First to Vote: Utah’s Unique Place in the Suffrage Movement
Manage episode 347514582 series 3417969
Volume 59:3 (2020) - February 14, 1870, was election day in Salt Lake City. Citizens might have gathered with more than the usual excitement that day to cast their ballots because this was the first election in which Utah women citizens could vote. Seraph Young (later Ford), a twenty-three-year-old schoolteacher and grandniece of Brigham Young, was the first to exercise her new right and became the first woman in the United States to cast a ballot under a women’s equal suffrage law.

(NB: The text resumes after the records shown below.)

(** The loop gets to a record when no update before it was rejected. *)
Lemma reached_lookup storage_throws (messages : list Message) :
  ∀ i msg,
    messages !! i = Some msg →
    (∀ j m, (j < i)%nat → messages !! j = Some m → has_recipient m = false →
            storage_throws (msg_id m) = false) →
    reached storage_throws messages !! i = Some msg.
Proof.
  induction messages as [|m0 rest IH]; intros i msg Hi Hok; [done |].
  simpl. destruct i as [|i].
  - simpl in Hi. injection Hi as ->. by destruct (_ && _).
  - assert (H0 : negb (has_recipient m0) && storage_throws (msg_id m0) = false).
    { destruct (has_recipient m0) eqn:Hr; [done |]. simpl.
      apply (Hok 0 m0); [lia | done | done]. }
    rewrite H0. simpl. apply IH; [done |].
    intros j m Hj Hm. apply (Hok (S j) m); [lia | done].
Qed.

Lemma reached_all storage_throws (messages : list Message) :
  (∀ m, m ∈ messages → has_recipient m = false →
        storage_throws (msg_id m) = false) →
  reached storage_throws messages = messages.
Proof.
  induction messages as [|m0 rest IH]; intros Hok; [done |]. simpl.
  assert (H0 : negb (has_recipient m0) && storage_throws (msg_id m0) = false).
  { destruct (has_recipient m0) eqn:Hr; [done |]. simpl.
    apply Hok; [apply elem_of_cons; auto | done]. }
  rewrite H0, IH; [done |]. intros m Hm. apply Hok, elem_of_cons. auto.
Qed.

(** What the loop does to the queue: [enqueue] on the records with a
    recipient that it gets to, in their order. *)
Lemma poll_loop_queue_reached storage_throws s (messages : list Message) :
  ∀ st, messageQueue (poll_loop storage_throws s messages st)
        = Queue.enqueue_all
            (queuedMessage_of s
               <$> filter (λ msg, has_recipient msg = true)
                          (reached storage_throws messages))
            (messageQueue st).
Proof.
  unfold Queue.enqueue_all.
  induction messages as [|msg rest IH]; intros st; simpl; [done |].
  fold (has_recipient msg). destruct (has_recipient msg) eqn:Hr; simpl.
  - rewrite filter_cons_True by done. simpl. by rewrite IH.
  - destruct (storage_throws (msg_id msg)); simpl.
    + rewrite filter_cons_False by congruence. by rewrite filter_nil.
    + rewrite filter_cons_False by congruence. by rewrite IH.
Qed.

(** The loop ends with the first record whose update is rejected. *)
Lemma reached_first_rejected storage_throws (messages : list Message) :
  ∀ j m,
    messages !! j = Some m → has_recipient m = false →
    storage_throws (msg_id m) = true →
    (∀ k m', (k < j)%nat → messages !! k = Some m' → has_recipient m' = false →
             storage_throws (msg_id m') = false) →
    reached storage_throws messages = take (S j) messages.
Proof.
  induction messages as [|m0 rest IH]; intros j m Hj Hr Hthrows Hbefore; [done |].
  simpl. destruct j as [|j].
  - simpl in Hj. injection Hj as ->. rewrite Hr, Hthrows. simpl.
    by rewrite take_0.
  - assert (H0 : negb (has_recipient m0) && storage_throws (msg_id m0) = false).
    { destruct (has_recipient m0) eqn:Hr0; [done |]. simpl.
      apply (Hbefore 0 m0); [lia | done | done]. }
    rewrite H0. f_equal. apply (IH j m); try done.
    intros k m' Hk Hm'. apply (Hbefore (S k) m'); [lia | done].
Qed.

End OrchestratorFacts.

Section OrchestratorClaims.
Import Orchestrator.

Implicit Types (st : State) (s : string).

(** C8 as it is stated fails when storage rejects an update.  Of two
    polled records without recipient, the update of the first is
    rejected: [markMessageFailed] throws, the loop is left, and the second
    record is neither marked failed nor enqueued; the record with a
    recipient behind them is not enqueued either. *)
Lemma poll_stops_at_rejected_update :
  let messages := [Scenario.no_recipient "X1"; Scenario.no_recipient "X2";
                   Scenario.stored "B"] in
  let st' := pollSupabaseForMessages (λ i, String.eqb i "X1") messages "S"
               Scenario.started in
  effects st' = [MarkMessageFailed "X1" "No recipient identifier provided"]
  ∧ Queue.queue_of "S" (messageQueue st') = []
  ∧ ¬ (∀ msg, msg ∈ messages → has_recipient msg = false →
         MarkMessageFailed (msg_id msg) "No recipient identifier provided"
         ∈ effects st').
Proof.
  intros messages st'.
  assert (He : effects st'
               = [MarkMessageFailed "X1" "No recipient identifier provided"])
    by reflexivity.
  split; [exact He |]. split; [vm_compute; reflexivity |].
  intros H. specialize (H (Scenario.no_recipient "X2")). rewrite He in H.
  apply list_elem_of_singleton in H; [discriminate H | | reflexivity].
  apply elem_of_cons. right. apply elem_of_cons. by left.
Qed.
(** * INK: conversation memory, response engine, image emitter and dispatcher

    A shallow embedding of [Ink.py].  The Python objects become records, the
    methods become state transformers over the object and the outside world
    (the snapshot file, the image directory, the clock and the remote text
    service), and the statements at the end of the file are proved about
    these definitions.

    Modelling conventions.
    - Text is a Rocq [string]; its characters stand for the code points
      0 to 255, and [str.lower] and [str.strip] follow Python on that range.
    - The entries of [current_session] and [thinking_log] are the dicts the
      program itself builds: three respectively two string fields.
    - A file holds the JSON document that [json.dump] wrote; [json.load]
      gives that document back.  Writing a file always succeeds.
    - [datetime.now], [time.time] and the remote service are oracles read
      through counters kept in the world. *)

From Stdlib Require Import List String Ascii ZArith Lia Bool Arith.
From Stdlib Require Import DecimalString.
Import ListNotations.
Open Scope string_scope.

(* ------------------------------------------------------------------ *)
(** ** Python text and sequence primitives *)

Module Py.

(** [l[start:]] for a list. *)
Definition slice_from {A : Type} (start : Z) (l : list A) : list A :=
  let n := Z.of_nat (List.length l) in
  let i := if (start <? 0)%Z then Z.max 0 (n + start) else Z.min start n in
  skipn (Z.to_nat i) l.

(** [l[:stop]] for a list. *)
Definition slice_to {A : Type} (stop : Z) (l : list A) : list A :=
  let n := Z.of_nat (List.length l) in
  let j := if (stop <? 0)%Z then Z.max 0 (n + stop) else Z.min stop n in
  firstn (Z.to_nat j) l.

(** [s[start:]] and [s[:stop]] for a string. *)
Definition str_from (start : Z) (s : string) : string :=
  string_of_list_ascii (slice_from start (list_ascii_of_string s)).

Definition str_to (stop : Z) (s : string) : string :=
  string_of_list_ascii (slice_to stop (list_ascii_of_string s)).

(** [s.startswith(p)]. *)
Fixpoint startswith (s p : string) {struct p} : bool :=
  match p with
  | EmptyString => true
  | String c p' =>
      match s with
      | EmptyString => false
      | String d s' => Ascii.eqb d c && startswith s' p'
      end
  end.

(** [sub in s]. *)
Fixpoint contains (sub s : string) : bool :=
  startswith s sub ||
  match s with
  | EmptyString => false
  | String _ s' => contains sub s'
  end.

(** [str.lower] on one code point: A-Z, and the upper-case letters of
    the range 192-222 (215, the multiplication sign, has no case). *)
Definition lower_char (c : ascii) : ascii :=
  let n := nat_of_ascii c in
  if (((65 <=? n) && (n <=? 90))
      || ((192 <=? n) && (n <=? 222) && negb (n =? 215)))%nat
  then ascii_of_nat (n + 32) else c.

Fixpoint lower (s : string) : string :=
  match s with
  | EmptyString => EmptyString
  | String c s' => String (lower_char c) (lower s')
  end.

(** [str.isspace] on one code point. *)
Definition isspace (c : ascii) : bool :=
  let n := nat_of_ascii c in
  (((9 <=? n) && (n <=? 13)) || ((28 <=? n) && (n <=? 32))
   || (n =? 133) || (n =? 160))%nat.

Fixpoint lstrip_chars (l : list ascii) : list ascii :=
  match l with
  | [] => []
  | c :: l' => if isspace c then lstrip_chars l' else l
  end.

(** [s.strip()]. *)
Definition strip (s : string) : string :=
  string_of_list_ascii
    (rev (lstrip_chars (rev (lstrip_chars (list_ascii_of_string s))))).

Definition nl : string := String (ascii_of_nat 10) EmptyString.

(** [sep.join(parts)]. *)
Fixpoint join (sep : string) (parts : list string) : string :=
  match parts with
  | [] => ""
  | [p] => p
  | p :: rest => p ++ sep ++ join sep rest
  end.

It makes sense that Seraph would arrive early at the polls—she had a long workday ahead of her at the University of Deseret, where she taught in the primary school. So, like many voters today, she would have gone to City Hall before work to cast her ballot. However, unlike voters today, she would have had to navigate her way through stump speeches and the Tenth Ward Brass Band to do so. Seraph’s historic vote made local and national news, but then her life went on quietly. She never ran for public office or led an organization, but she made history by simply fulfilling her civic duty.
Seraph’s role in history faded from public memory, but her vote paved the way for women’s voting rights to spread across the United States from west to east. The national women’s movement was already under way, but it would take fifty years after Seraph’s historic vote to pass a women’s suffrage amendment to the U.S. Constitution.